Try it: What are the lines of the listing below, word for word, from the first down to the one that contains "Definition UnsupportedLoanwordMessage : Str"?
Input records START
Definition IllegalNameMessage : TokenText :=
  Text (bytes "Names must not mix characters from different language families").

Definition UnterminatedCommentMessage : Str :=
  bytes "Comment that was started on line %d with a " ++ [QUOTE] ++ bytes "/*" ++ [QUOTE] ++ bytes " has no ending "
  ++ [QUOTE] ++ bytes "*/" ++ [QUOTE].

(** [Loanword "%S" ...] *)
Definition loanword_message (rest : string) : Str := bytes "Loanword " ++ [QUOTE] ++ bytes "%S" ++ [QUOTE] ++ bytes rest.
Definition UnknownLoanwordMessage : Str := loanword_message " is unknown.".
Definition UnsupportedLoanwordMessage : Str :=
  loanword_message " is unsupported in this version of the Smile interpreter.".
Definition IllegalLoanwordMessage : Str := loanword_message " must be followed by whitespace.".

(** ** Names *)

Definition is_letter (ch : Z) : bool := is_lower ch || is_upper ch.

(** The characters of a name that belong to no alphabet. *)
Definition is_name_extra (ch : Z) : bool :=
  is_digit ch || (ch =? "_"%code) || (ch =? "'"%code) || (ch =? QUOTE)
  || (ch =? "!"%code) || (ch =? "?"%code) || (ch =? "$"%code) || (ch =? "~"%code).

Definition IsValidRestartCharacter (input : list Z) (src end_ : Z) : Outcome bool :=
  ch ← need ReadFault (zget input src);
  if (ch =? "\"%code) || is_letter ch || (ch =? "_"%code) || (ch =? "$"%code) then Done true
  else if ch >=? 128 then
    '(code, _) ← need ReadFault (String_ExtractUnicodeCharacterInternal input src end_);
    identifierCharacterKind ← need ReadFault (SmileIdentifierKind code);
    Done (has identifierCharacterKind IDENTKIND_STARTLETTER)
  else Done false.

(** Append the bytes of the input from [start] up to [src], if there are any. *)
Definition flush (input : list Z) (start src : Z) (buf : StringBuilderInt) : Outcome StringBuilderInt :=
  if src >? start then need BuilderFault (StringBuilder_Append buf (drop (Z.to_nat start) input) 0 (src - start))
  else Done buf.

(** The code point of an escape as it is appended. *)
Definition escaped (code : Z) : Z := if code <? 0 then 0xFFFD else wrapU 32 code.

(** The bit of a character's alphabet. *)
Definition charset_bit (identifierCharacterKind : Z) : Z :=
  wrapU 64 (Z.shiftl 1 (Z.shiftr (Z.land identifierCharacterKind IDENTKIND_CHARSET_MASK) 4)).

Definition LATIN_BIT : Z := wrapU 64 (Z.shiftl 1 (Z.shiftr IDENTKIND_CHARSET_LATIN 4)).

Record NameState := mkName {
  n_src : Z; n_start : Z; n_buf : StringBuilderInt; n_charsets : Z; n_hasEscapes : bool
}.

(** From [readMoreName] until the name ends. *)
Fixpoint ParseName_loop (fuel : nat) (input : list Z) (end_ : Z) (s : NameState) : Outcome NameState :=
  let '(mkName src start namebuf charsets esc) := s in
  if src <? end_ then
    match fuel with
    | O => Wrong OutOfFuel
    | S fuel =>
        ch ← need ReadFault (zget input src);
        if ch =? "\"%code then
          namebuf ← flush input start src namebuf;
          '(src, code) ← Lexer_DecodeEscapeCode input (src + 1) end_ true;
          namebuf ← need BuilderFault (StringBuilder_AppendUnicode namebuf (escaped code));
          ParseName_loop fuel input end_ (mkName src src namebuf charsets true)
        else if is_letter ch then
          ParseName_loop fuel input end_ (mkName (src + 1) start namebuf (Z.lor charsets LATIN_BIT) esc)
        else if is_name_extra ch then
          ParseName_loop fuel input end_ (mkName (src + 1) start namebuf charsets esc)
        else if ch =? "-"%code then
          restart ← (if src + 1 <? end_ then IsValidRestartCharacter input (src + 1) end_ else Done false);
          if (restart : bool) then ParseName_loop fuel input end_ (mkName (src + 1) start namebuf charsets esc)
          else Done s
        else
          namebuf ← flush input start src namebuf;
          if ch >=? 128 then
            '(code, src) ← need ReadFault (String_ExtractUnicodeCharacterInternal input src end_);
            identifierCharacterKind ← need ReadFault (SmileIdentifierKind code);
            let charsets := Z.lor charsets (charset_bit identifierCharacterKind) in
            if has identifierCharacterKind (Z.lor IDENTKIND_MIDDLELETTER IDENTKIND_STARTLETTER) then
              namebuf ← need BuilderFault (StringBuilder_AppendUnicode namebuf (wrapU 32 code));
              ParseName_loop fuel input end_ (mkName src src namebuf charsets esc)
            else Done (mkName src src namebuf charsets esc)
          else Done (mkName src src namebuf charsets esc)
    end
  else Done s.

(** The index after the name, its text or NULL when it mixes alphabets, and
    whether it has escapes. *)
Definition ParseNameRaw (input : list Z) (src end_ : Z) : Outcome (Z * option Str * bool) :=
  namebuf ← need BuilderFault (INIT_INLINE_STRINGBUILDER 64);
  s ← ParseName_loop (Z.to_nat (end_ - src)) input end_ (mkName src src namebuf 0 false);
  namebuf ← flush input (n_start s) (n_src s) (n_buf s);
  let charsets := Z.land (n_charsets s) (wrapU 64 (Z.lnot 1)) in
  if negb (charsets =? 0) && negb (Z.land charsets (charsets - 1) =? 0) then Done (n_src s, None, n_hasEscapes s)
  else text ← need BuilderFault (StringBuilder_ToString namebuf); Done (n_src s, Some text, n_hasEscapes s).

(** ** Punctuation *)

Definition is_punctuation (ch : Z) : bool :=
  (ch =? "~"%code) || (ch =? "!"%code) || (ch =? "?"%code) || (ch =? "@"%code) || (ch =? "%"%code)
  || (ch =? "^"%code) || (ch =? "&"%code) || (ch =? "*"%code) || (ch =? "="%code) || (ch =? "+"%code)
  || (ch =? "<"%code) || (ch =? ">"%code) || (ch =? "/"%code) || (ch =? "-"%code).

Record PunctState := mkPunct {
  p_src : Z; p_start : Z; p_name : StringBuilderInt; p_escape : StringBuilderInt; p_hasEscapes : bool
}.

(** Append to both builders what has been scanned: its bytes, and a mark for each. *)
Definition flush_both (input : list Z) (start src : Z) (namebuf escapebuf : StringBuilderInt)
  : Outcome (StringBuilderInt * StringBuilderInt) :=
  namebuf ← flush input start src namebuf;
  escapebuf ← (if src >? start then need BuilderFault (StringBuilder_AppendRepeat escapebuf "a"%code (src - start))
               else Done escapebuf);
  Done (namebuf, escapebuf).

(** From [readMorePunctuation] until the name ends. *)
Fixpoint ParsePunctuation_loop (fuel : nat) (input : list Z) (end_ : Z) (s : PunctState) : Outcome PunctState :=
  let '(mkPunct src start namebuf escapebuf esc) := s in
  if src <? end_ then
    match fuel with
    | O => Wrong OutOfFuel
    | S fuel =>
        ch ← need ReadFault (zget input src);
        if ch =? "\"%code then
          '(namebuf, escapebuf) ← flush_both input start src namebuf escapebuf;
          '(src, code) ← Lexer_DecodeEscapeCode input (src + 1) end_ true;
          namebuf ← need BuilderFault (StringBuilder_AppendUnicode namebuf (escaped code));
          escapebuf ← need BuilderFault (StringBuilder_AppendByte escapebuf "\"%code);
          ParsePunctuation_loop fuel input end_ (mkPunct src src namebuf escapebuf true)
        else if is_punctuation ch then
          ParsePunctuation_loop fuel input end_ (mkPunct (src + 1) start namebuf escapebuf esc)
        else
          '(namebuf, escapebuf) ← flush_both input start src namebuf escapebuf;
          if ch >=? 128 then
            '(code, src) ← need ReadFault (String_ExtractUnicodeCharacterInternal input src end_);
            identifierCharacterKind ← need ReadFault (SmileIdentifierKind code);
            if has identifierCharacterKind (Z.lor IDENTKIND_MIDDLELETTER IDENTKIND_PUNCTUATION) then
              namebuf ← need BuilderFault (StringBuilder_AppendUnicode namebuf (wrapU 32 code));
              escapebuf ← need BuilderFault (StringBuilder_AppendByte escapebuf "a"%code);
              ParsePunctuation_loop fuel input end_ (mkPunct src src namebuf escapebuf esc)
            else Done (mkPunct src src namebuf escapebuf esc)
          else Done (mkPunct src src namebuf escapebuf esc)
    end
  else Done s.

(** The names recognised as a whole, before trailing equal signs are removed. *)
Definition whole_punctuation (name : Str) : option TokenKind :=
  if decide (name = bytes "@") then Some TOKEN_AT
  else if decide (name = bytes "@@") then Some TOKEN_ATAT
  else if decide (name = bytes "=") then Some TOKEN_EQUAL
  else if decide (name ∈ [bytes "=="; bytes "==="; bytes "!="; bytes "!=="; bytes "<="; bytes ">="])
       then Some TOKEN_PUNCTNAME
  else None.

(** Remove trailing equal signs that are not escaped: the length that is left, and
    the index. *)
Fixpoint strip_equals (nameLen : nat) (namebuf escapebuf : StringBuilderInt) (src : Z) : Outcome (Z * Z) :=
  match nameLen with
  | O => Done (0, src)
  | S n =>
      ch ← need BuilderFault (StringBuilder_At namebuf (Z.of_nat n));
      if ch =? "="%code then
        mark ← need BuilderFault (StringBuilder_At escapebuf (Z.of_nat n));
        if mark =? "\"%code then Done (Z.of_nat nameLen, src)
        else strip_equals n namebuf escapebuf (src - 1)
      else Done (Z.of_nat nameLen, src)
  end.

(** The index after the name, its text, its kind, and whether it has escapes. *)
Definition ParsePunctuationRaw (input : list Z) (src end_ : Z) : Outcome (Z * Str * TokenKind * bool) :=
  namebuf ← need BuilderFault (INIT_INLINE_STRINGBUILDER 64);
  escapebuf ← need BuilderFault (INIT_INLINE_STRINGBUILDER 64);
  s ← ParsePunctuation_loop (Z.to_nat (end_ - src)) input end_ (mkPunct src src namebuf escapebuf false);
  '(namebuf, escapebuf) ← flush_both input (p_start s) (p_src s) (p_name s) (p_escape s);
  name ← need BuilderFault (StringBuilder_ToString namebuf);
  match whole_punctuation name with
  | Some tokenKind => Done (p_src s, name, tokenKind, p_hasEscapes s)
  | None =>
      '(nameLen, src) ← strip_equals (length name) namebuf escapebuf (p_src s);
      namebuf ← need BuilderFault (StringBuilder_SetLength namebuf nameLen);
      escapebuf ← need BuilderFault (StringBuilder_SetLength escapebuf nameLen);
      text ← need BuilderFault (StringBuilder_ToString namebuf);
      Done (src, text, TOKEN_PUNCTNAME, p_hasEscapes s)
  end.

Section LexNames.
Context {D : Type} {Ops : MapOps Str Z D}.

#[local] Notation Lexer := (Lexer D).

(** Store what a name token carries. *)
Definition name_token (src : Z) (text : Str) (symbol : Z) (escapes : bool) (k : TokenKind) (l : Lexer) : Lexer * TokenKind :=
  END_TOKEN src k (on_token (fun t => set_escapes escapes (set_data (DataSymbol symbol) (set_text (Text text) t))) l).

Definition Lexer_ParseName (l : Lexer) (isFirst : bool) : Outcome (Lexer * TokenKind) :=
  let l := START_TOKEN (lx_src l) isFirst l in
  '(src, text, escapes) ← ParseNameRaw (lx_input l) (lx_src l) (lx_end l);
  let l := set_src src l in
  match text with
  | None => Done (error_token src IllegalNameMessage l)
  | Some text => '(l, symbol) ← intern text l; Done (name_token src text symbol escapes TOKEN_ALPHANAME l)
  end.

Definition Lexer_ParsePunctuation (l : Lexer) (isFirst : bool) : Outcome (Lexer * TokenKind) :=
  let l := START_TOKEN (lx_src l) isFirst l in
  '(src, text, tokenKind, escapes) ← ParsePunctuationRaw (lx_input l) (lx_src l) (lx_end l);
  '(l, symbol) ← intern text (set_src src l);
  Done (name_token src text symbol escapes tokenKind l).

(** ** Comments and what starts like them *)

Definition not_newline (ch : Z) : bool := negb (ch =? 10) && negb (ch =? 13).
Input records END
Your solution:
Definition IllegalNameMessage : TokenText :=
  Text (bytes "Names must not mix characters from different language families").

Definition UnterminatedCommentMessage : Str :=
  bytes "Comment that was started on line %d with a " ++ [QUOTE] ++ bytes "/*" ++ [QUOTE] ++ bytes " has no ending "
  ++ [QUOTE] ++ bytes "*/" ++ [QUOTE].

(** [Loanword "%S" ...] *)
Definition loanword_message (rest : string) : Str := bytes "Loanword " ++ [QUOTE] ++ bytes "%S" ++ [QUOTE] ++ bytes rest.
Definition UnknownLoanwordMessage : Str := loanword_message " is unknown.".
Definition UnsupportedLoanwordMessage : Str :=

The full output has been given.